(WORK ORDER):
Search the records for the string "paramName". Copy each line where it occurs.

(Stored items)

Definition settings_update_font_options : M unit :=
  self <- read (fun self => self) ;;
  let hint_style := CAIRO_HINT_STYLE_NONE in
  let antialias_mode := CAIRO_ANTIALIAS_GRAY in
  let subpixel_order := CAIRO_SUBPIXEL_ORDER_DEFAULT in
  if is_null (backend self) then ret tt
  else
    let options := cairo_font_options_create in
    let options := cairo_font_options_set_hint_metrics options CAIRO_HINT_METRICS_ON in
    let hint_style :=
      if (xft_hinting self >=? 0) && is_null (xft_hint_style self)
      then CAIRO_HINT_STYLE_NONE
      else
        match xft_hint_style self with
        | Some style =>
            if streq style "hintnone" then CAIRO_HINT_STYLE_NONE
            else if streq style "hintslight" then CAIRO_HINT_STYLE_SLIGHT
            else if streq style "hintmedium" then CAIRO_HINT_STYLE_MEDIUM
            else if streq style "hintfull" then CAIRO_HINT_STYLE_FULL
            else hint_style
        | None => hint_style
        end in
    let options := cairo_font_options_set_hint_style options hint_style in
    let subpixel_order :=
      match xft_rgba self with
      | Some rgba =>
          if streq rgba "rgb" then CAIRO_SUBPIXEL_ORDER_RGB
          else if streq rgba "bgr" then CAIRO_SUBPIXEL_ORDER_BGR
          else if streq rgba "vrgb" then CAIRO_SUBPIXEL_ORDER_VRGB
          else if streq rgba "vbgr" then CAIRO_SUBPIXEL_ORDER_VBGR
          else subpixel_order
      | None => subpixel_order
      end in
    let options := cairo_font_options_set_subpixel_order options subpixel_order in
    let antialias_mode :=
      if (xft_antialias self >=? 0) && (xft_antialias self =? 0)
      then CAIRO_ANTIALIAS_NONE
      else if negb (cairo_subpixel_order_eqb subpixel_order CAIRO_SUBPIXEL_ORDER_DEFAULT)
      then CAIRO_ANTIALIAS_SUBPIXEL
      else if xft_antialias self >=? 0
      then CAIRO_ANTIALIAS_GRAY
      else antialias_mode in
    let options := cairo_font_options_set_antialias options antialias_mode in
    clutter_backend_set_font_options options.

Definition settings_update_font_name : M unit :=
  b <- read backend ;;
  if negb (is_null b) then send EMIT_font_changed else ret tt.

Definition settings_update_resolution (env : Platform) : M unit :=
  dpi <- read font_dpi ;;
  (if dpi >? 0
   then write (set_resolution (double_of_int dpi / 1024)%float)
   else write (set_resolution 96%float)) ;;
  match g_getenv env "GDK_DPI_SCALE" with
  | Some scale_env =>
      let scale := g_ascii_strtod env scale_env in
      r <- read resolution ;;
      if negb (scale =? 0)%float && (0 <? r)%float
      then write (set_resolution (r * scale)%float)
      else ret tt
  | None => ret tt
  end ;;
  b <- read backend ;;
  if negb (is_null b) then send EMIT_resolution_changed else ret tt.
(** * Attendance tracker (name_tracker_app.py): model and properties

    A shallow embedding of [src/name_tracker_app.py]: the three pure
    functions ([normalize_name_to_core], [extract_names_from_text],
    [extract_date_from_filename]) and the aggregation / report block of the
    script.  The regular expressions of the source are kept as regular
    expressions and run by a backtracking matcher that follows the
    leftmost, priority-ordered, greedy discipline of Python's [re]. *)

From Stdlib Require Import String Ascii.
From Stdlib Require Import List NArith ZArith Bool Arith Lia.
From Stdlib Require Import Sorting.Sorted Sorting.Permutation.
Import ListNotations.

Set Implicit Arguments.
Local Open Scope N_scope.

(** ** Python strings

    A Python [str] is a sequence of Unicode code points; [len], indexing,
    comparison and [re] all work on code points. *)

Definition str := list N.

Definition in_range (lo hi c : N) : bool := (lo <=? c) && (c <=? hi).

(** [bytes.decode('utf-8')] in strict mode: overlong forms, surrogates and
    values above U+10FFFF raise [UnicodeDecodeError] (here [None]). *)
Definition is_cont (b : N) : bool := in_range 128 191 b.
Definition cont_bits (b : N) : N := b - 128.

Fixpoint utf8_decode (bs : list N) : option str :=
  match bs with
  | [] => Some []
  | b0 :: t0 =>
    if b0 <? 128 then option_map (cons b0) (utf8_decode t0)
    else if in_range 194 223 b0 then
      match t0 with
      | b1 :: t1 =>
        if is_cont b1
        then option_map (cons ((b0 - 192) * 64 + cont_bits b1)) (utf8_decode t1)
        else None
      | _ => None
      end
    else if in_range 224 239 b0 then
      match t0 with
      | b1 :: b2 :: t2 =>
        if is_cont b2 &&
           (if b0 =? 224 then in_range 160 191 b1
            else if b0 =? 237 then in_range 128 159 b1
            else is_cont b1)
        then option_map
               (cons ((b0 - 224) * 4096 + cont_bits b1 * 64 + cont_bits b2))
               (utf8_decode t2)
        else None
      | _ => None
      end
    else if in_range 240 244 b0 then
      match t0 with
      | b1 :: b2 :: b3 :: t3 =>
        if is_cont b2 && is_cont b3 &&
           (if b0 =? 240 then in_range 144 191 b1
            else if b0 =? 244 then in_range 128 143 b1
            else is_cont b1)
        then option_map
               (cons ((b0 - 240) * 262144 + cont_bits b1 * 4096
                      + cont_bits b2 * 64 + cont_bits b3))
               (utf8_decode t3)
        else None
      | _ => None
      end
    else None
  end.

Fixpoint bytes_of_string (s : string) : list N :=
  match s with
  | EmptyString => []
  | String a s' => N_of_ascii a :: bytes_of_string s'
  end.

(** String literals of the source, written as in the source file (which is
    UTF-8 encoded) and read as code points. *)
Definition u (s : string) : str :=
  match utf8_decode (bytes_of_string s) with
  | Some t => t
  | None => []
  end.

Definition str_eqb (a b : str) : bool :=
  if list_eq_dec N.eq_dec a b then true else false.

(** ** Character classes *)

(** [str.isspace] and the [\s] of [re] on [str] patterns: CPython's
    [_PyUnicode_IsWhitespace]. *)
Definition is_space (c : N) : bool :=
  in_range 9 13 c || in_range 28 32 c || (c =? 133) || (c =? 160)
  || (c =? 5760) || in_range 8192 8202 c || (c =? 8232) || (c =? 8233)
  || (c =? 8239) || (c =? 8287) || (c =? 12288).

(** The class [[가-힣]]: U+AC00 .. U+D7A3, the Hangul syllables. *)
Definition is_hangul (c : N) : bool := in_range 44032 55203 c.

Definition is_ascii_digit (c : N) : bool := in_range 48 57 c.
Definition is_ascii_alpha (c : N) : bool := in_range 65 90 c || in_range 97 122 c.

Definition ch_rparen : N := 41.
Definition ch_minus : N := 45.
Definition ch_dot : N := 46.
Definition ch_slash : N := 47.
Definition ch_underscore : N := 95.
Definition ch_space : N := 32.
Definition ch_newline : N := 10.
Definition ch_jo : N := 51312.     (* 조 *)
Definition ch_wol : N := 50900.    (* 월 *)
Definition ch_il : N := 51068.     (* 일 *)

(** Value of a decimal digit. *)
Inductive digit := D0 | D1 | D2 | D3 | D4 | D5 | D6 | D7 | D8 | D9.
(** [{ ...methodBase, documentation, returnDocumentation }] *)
Definition withDocumentation (s : ObjCMethodSignature) (doc ret : string) : ObjCMethod :=
  {| isClassMethod := sig_isClassMethod s;
     returnType := sig_returnType s;
     name := sig_name s;
     parameters := sig_parameters s;
     documentation := doc;
     returnDocumentation := ret;
     availability := sig_availability s |}.

(* ================================================================== *)
(** * [parseMethodSignature] *)
(* ================================================================== *)

Module Patterns.
Import Regex.

Definition isChar (a : ascii) : ascii -> bool := Ascii.eqb a.

(** [/[+-]\s*\(([\w\s*]+)\)/] *)
Definition returnTypeRe : regex :=
  seqs [anyOf [isChar "+"; isChar "-"]; star space; chr "(";
        Grp 1 (plus (anyOf [isWordChar; isWhiteSpace; isChar "*"])); chr ")"].

(** [/[+-]\s*\([^)]+\)\s*(\w+(?:With\w+)?)/] *)
Definition methodNameRe : regex :=
  seqs [anyOf [isChar "+"; isChar "-"]; star space; chr "("; plus (noneOf ")"); chr ")";
        star space; Grp 1 (Seq (plus word) (opt (Seq (lit "With") (plus word))))].

(** [/(\w+):\s*\(([^)]+)\)\s*(\w+)/g] *)
Definition paramRe : regex :=
  seqs [Grp 1 (plus word); chr ":"; star space; chr "(";
        Grp 2 (plus (noneOf ")")); chr ")"; star space; Grp 3 (plus word)].

(** [/API_AVAILABLE\(([^)]+)\)/] *)
Definition availabilityRe : regex :=
  seqs [lit "API_AVAILABLE"; chr "("; Grp 1 (plus (noneOf ")")); chr ")"].

(** [/(\w+):/g] *)
Definition componentRe : regex := seqs [Grp 1 (plus word); chr ":"].

End Patterns.

(** The body of the [while ((paramMatch = paramRegex.exec(signature)))]
    loop. *)
Definition parameterOfMatch (m : Regex.found) : ObjCParameter :=
  let paramType := trim (Regex.group 2 m) in
  let paramName := Regex.group 3 m in
  let isNullable := includes paramType "nullable" in
  let cleanType := trim (replaceStr (replaceStr paramType "nullable" "") "*" "") in
  {| param_name := paramName;
     param_type := cleanType;
     param_isNullable := isNullable;
     param_documentation := "" |}.

(** [availability] of a declaration, shared by methods and classes. *)
Definition parseAvailability (text : string) : string :=
  match Regex.exec false Patterns.availabilityRe text with
  | None => ""
  | Some m =>
      let availability := Regex.group 1 m in
      if includes availability "(" && negb (endsWith availability ")")
      then (availability ++ ")")%string
      else availability
  end.

(** [fullMethodName]: the base name, one colon when the text has a
    [label:] token, then the tokens after the first. *)
Definition fullMethodName (baseMethodName : string) (componentNames : list string) : string :=
  match componentNames with
  | [] => baseMethodName
  | _ :: others => (baseMethodName ++ ":" ++ String.concat "" others)%string
  end.
Arguments number : clear implicits.
Arguments Eye : clear implicits.
Arguments EyeController : clear implicits.

(** ** The main loop, and the properties the statements are about *)

Section Properties.
Context {F : Type} {PF : PyFloat F}.

(** Consecutive calls of [update], one per clock reading and face position,
    as the main loop makes them. *)
Fixpoint updates (inputs : list (Z * option (F * F))) (self : EyeController F)
  : M (EyeController F) :=
  match inputs with
  | [] => ret self
  | (current_time_us, face_position) :: inputs' =>
      self' <- update current_time_us face_position self ;;
      updates inputs' self'
  end.

(** The eye is stopped and shown where it last settled. *)
Definition at_rest_at_old (e : Eye F) : Prop :=
  in_motion e = false -> eye_x e = old_x e /\ eye_y e = old_y e.

(** The motion state and the rendered position of two eyes agree. *)
Definition same_motion (e e' : Eye F) : Prop :=
  old_x e' = old_x e /\ old_y e' = old_y e /\
  new_x e' = new_x e /\ new_y e' = new_y e /\
  move_start_time e' = move_start_time e /\ move_duration e' = move_duration e /\
  in_motion e' = in_motion e /\
  saccade_interval e' = saccade_interval e /\
  last_saccade_stop e' = last_saccade_stop e /\
  eye_x e' = eye_x e /\ eye_y e' = eye_y e.

(** Two dicts of eyes have the same keys in the same order, and eyes under
    the same key are related. *)
Definition eyes_rel (P : Eye F -> Eye F -> Prop) (d d' : list (string * Eye F)) : Prop :=
  Forall2 (fun p p' => fst p' = fst p /\ P (snd p) (snd p')) d d'.

Definition all_eyes (P : Eye F -> Prop) (d : list (string * Eye F)) : Prop :=
  Forall (fun p => P (snd p)) d.

(** A blink in progress has a duration that can be divided by. *)
Definition blink_ready (e : Eye F) : Prop :=
  blink_state e <> NOBLINK -> blink_duration e <> 0.

(** The scenario of a blink fired at time 0 with duration 50000 on an open
    eye, [update_blink] being called at 25000, 50000, 100000 and 150000;
    [half], [one] and [zero] are the floats 0.5, 1.0 and 0.0. *)
Definition blink_scenario (half one zero : F) : Prop :=
  forall (e : Eye F) (w : World),
    blink_state e = NOBLINK ->
    exists e1 e2 e3 e4 : Eye F,
      update_blink 25000 (start_blink 0 50000 e) w = Ok (e1, w) /\
      blink_state e1 = ENBLINK /\ blink_factor e1 = half /\
      update_blink 50000 e1 w = Ok (e2, w) /\
      blink_state e2 = DEBLINK /\ blink_start_time e2 = 50000 /\
      blink_duration e2 = 100000 /\ blink_factor e2 = one /\
      update_blink 100000 e2 w = Ok (e3, w) /\
      blink_state e3 = DEBLINK /\ blink_factor e3 = half /\
      update_blink 150000 e3 w = Ok (e4, w) /\
      blink_state e4 = NOBLINK /\ blink_factor e4 = zero.

End Properties.

(** The modes [set_mode] accepts. *)
Definition valid_mode (m : string) : Prop :=
  m = "tracking" \/ m = "wandering" \/ m = "rest".

(** The world after one word has been read from the tape. *)
Definition advance (w : World) : World :=
  {| tape := tape w; cursor := S (cursor w); stdout := stdout w |}.

(** The world after a line has been printed. *)
Definition printed (line : string) (w : World) : World :=
  {| tape := tape w; cursor := cursor w; stdout := stdout w ++ [line] |}.

(** The value of a double as a rational, when it is finite. *)
Definition exact_value (f : float) : option Q :=
  match Prim2SF f with
  | S754_zero _ => Some 0%Q
  | S754_finite s m e => Some (inject_Z (if s then Z.neg m else Z.pos m) * 2 ^ e)%Q
  | _ => None
  end.

(** ** Concrete eyes, controllers and generator tapes *)

(** A generator tape. *)
Definition tape0 : World :=
  {| tape := fun n => Z.of_nat n * 1234567891234567 + 99; cursor := 0; stdout := [] |}.

(** A tape whose second word makes [random()] return 0.0. *)
Definition edge_tape : World :=
  {| tape := fun n => match n with O => 1111111101111122 | _ => 0 end;
     cursor := 0; stdout := [] |}.

(** The controller built from the displays of [DISPLAY_PINS], one second
    after the epoch. *)
Definition controller0 {F} `{PyFloat F} : M (EyeController F) :=
  EyeController_init
    (map (fun '(k, (cs, dc, rst)) => (k, {| cs_pin := cs; dc_pin := dc; rst_pin := rst |}))
         DISPLAY_PINS)
    (of_int 1000000) (of_int 1000001) (of_int 1000002) (of_int 1000003).

(** The fresh controller put to rest, in double precision. *)
Definition resting0 : M (EyeController float) :=
  c <- controller0 ;;
  r <- set_mode "rest" c ;;
  ret (fst r).

(** A controller in tracking mode with no eyes. *)
Definition bare_controller : EyeController float :=
  {| display_manager := []; mode := DEFAULT_MODE; eyes := [];
     last_blink_time := Int 0; next_blink_time := Int 0 |}.

(** A moving eye in double precision: a move of 100000 microseconds from
    (0, 0) to (180, -90), started at time 0. *)
Definition moving_eye : Eye float :=
  set_in_motion true
    (set_move_duration 100000
       (set_new_y (-90)%float (set_new_x 180%float (Eye_init "left" None 0%float)))).

(** A stopped eye in double precision whose hold has elapsed at time 1 and
    that has no saccade interval pending. *)
Definition stopped_eye : Eye float :=
  set_last_saccade_stop (Int 0) (Eye_init "left" None 0%float).

(** ** Calls in any order, and further properties of eyes and controllers *)

Section Calls.
Context {F : Type} {PF : PyFloat F}.

(** A call made on the controller by its owner. *)
Inductive call : Type :=
| Update (current_time_us : Z) (face_position : option (F * F))
| SetMode (mode : string).

Fixpoint calls (cs : list call) (self : EyeController F) : M (EyeController F) :=
  match cs with
  | [] => ret self
  | Update current_time_us face_position :: cs' =>
      self' <- update current_time_us face_position self ;;
      calls cs' self'
  | SetMode mode :: cs' =>
      r <- set_mode mode self ;;
      calls cs' (fst r)
  end.

(** The blink attributes of two eyes agree. *)
Definition same_blink (e e' : Eye F) : Prop :=
  blink_state e' = blink_state e /\ blink_start_time e' = blink_start_time e /\
  blink_duration e' = blink_duration e /\ blink_factor e' = blink_factor e.

(** The attributes that are set in [Eye.__init__] only agree. *)
Definition same_fixed (e e' : Eye F) : Prop :=
  name e' = name e /\ display e' = display e /\
  target_x e' = target_x e /\ target_y e' = target_y e /\
  pupil_factor e' = pupil_factor e /\ upper_lid_factor e' = upper_lid_factor e /\
  lower_lid_factor e' = lower_lid_factor e.

(** A move in progress has a positive duration. *)
Definition move_ready (e : Eye F) : Prop :=
  in_motion e = true -> 0 < move_duration e.

(** The eyes are the three that [EyeController.__init__] creates. *)
Definition three_eyes (c : EyeController F) : Prop :=
  map fst (eyes c) = ["left"; "right"; "middle"].

(** The eye is in no blink and in no move of duration zero. *)
Definition eye_ok (e : Eye F) : Prop := blink_ready e /\ move_ready e.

(RESPONSE AREA):
  let paramName := Regex.group 3 m in
  {| param_name := paramName;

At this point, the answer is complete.